A guerra de João e Maria
Adolescente, o ideal do escritor paranaense Dalton Trevisan “era ser corredor de 110 metros com barreiras. Jovem de bigodinho, sonhei ser farol de dancing, o galã amado por todas as taxi-girls. Nem atleta, nem bailarino de gravatinha borboleta, meu lugar é entre os últimos dos contistas menores (a sombra ligeira de um sorriso)”. Pelo menos a corrida com barreiras do I Concurso de Contos lançado pelo Estado do Paraná, em 1967, o autor de O Vampiro de Curitiba venceu, recebendo o maior prêmio para contos da história do Brasil (10.000 cruzeiros novos) e fugindo da imprensa, alérgico de nascença a entrevistas.
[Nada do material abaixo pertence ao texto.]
(* ===== verification/WalOpen.v ===== *)
(** * Opening the log: the directory lock, the checkpoint, the recovery of the
    index from the segment files ([Open], [scanSegments], [lastSegmentIdx] of
    [internal/wal/wal.go]).

    Reads of a local file are modelled as returning what the file holds; the
    calls the code checks (open, stat, truncate, remove, read of the directory
    and of the checkpoint) may fail. *)
From S2P Require Import Prelude Protocol WalDisk WalScan Wal WalQueue WalCommit.
Local Open Scope Z_scope.
Local Open Scope go_scope.

(** ** Definitions *)

(** The indices [parseSegIdx] finds in the directory, in increasing order
    ([sort.Ints]). *)
Definition idxList (m : gmap Z bytes) : list Z := merge_sort Z.le (elements (dom m)).

(** Removing the segments before [SegStart]. *)
Fixpoint remove_stale (start : Z) (l : list Z) : W unit :=
  match l with
  | [] => ret tt
  | idx :: rest =>
      (if idx <? start then remove_seg idx (ErrRemoveSegment idx) else ret tt) ;;;
      remove_stale start rest
  end.

(** [firstAlive], -1 when there is none. *)
Definition firstAlive (start : Z) (l : list Z) : Z :=
  match filter (fun idx => start <= idx) l with [] => -1 | idx :: _ => idx end.

Definition indexSegment (idx skip : Z) : W unit :=
  sys (ErrOpenSegment idx) ;;;
  sys (ErrStatSegment idx) ;;;
  m <- gets segs ;;
  let f := match m !! idx with Some c => c | None => [] end in
  let '(fis, v) := scan_segment idx f skip in
  modify (set_wal (fun w => with_index (w_index w ++ fis) (w_acked w) w)) ;;;
  match v with
  | VEof => ret tt
  | VTorn off => sys (ErrTruncate idx off) ;;; modify (set_segs (<[idx := take (Z.to_nat off) f]>))
  | VRefuse off => fail (ErrCorruptAcked idx off)
  | VFuel => fail ErrFuel
  end.

Fixpoint index_segments (start acked : Z) (l : list Z) : W unit :=
  match l with
  | [] => ret tt
  | idx :: rest =>
      (if idx <? start then ret tt
       else indexSegment idx (if idx =? start then acked else 0)) ;;;
      index_segments start acked rest
  end.

Definition scanSegments : W unit :=
  sys ErrReadDir ;;;
  m <- gets segs ;;
  let l := idxList m in
  w <- gets wal ;;
  let start := SegStart (w_cp w) in
  remove_stale start l ;;;
  let first := firstAlive start l in
  if first <? 0 then
    modify (set_wal (fun w => with_cp (cp_Ack (Z.max 0 start) 0 (w_cp w)) w))
  else
    (if start <? first then modify (set_wal (fun w => with_cp (cp_Ack first 0 (w_cp w)) w))
     else ret tt) ;;;
    w <- gets wal ;;
    index_segments (SegStart (w_cp w)) (AckedBytes (w_cp w)) l ;;;
    modify (set_wal (fun w => with_index (w_index w) 0 w)).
Num de seus raros momentos menos lacônicos (“Nada tenho a dizer fora dos meus livros. Só a obra tem importância, o autor não vale o personagem”), ele respondeu: “Vampiro eu sou, sim, mas de almas. Espião dos corações solitários. Um escorpião de bote armado, eis o contista”. Os corações solitários já tinham sido sugados de seu sangue na coletânea que contém três de seus contos premiados – Desastres do Amor, lançado no ano passado. Agora, Dalton Trevisan arma o bote em torno do mesmo casal fundamental, João e Maria, em seu novo livro, publicado na semana passada pela Editora Civilização Brasileira (177 páginas). Os mesmos amantes, namorados, noivos e amásios do livro anterior transferiram para o Inferno a domicílio do casamento suas trágicas e hilariantes escaramuças amorosas.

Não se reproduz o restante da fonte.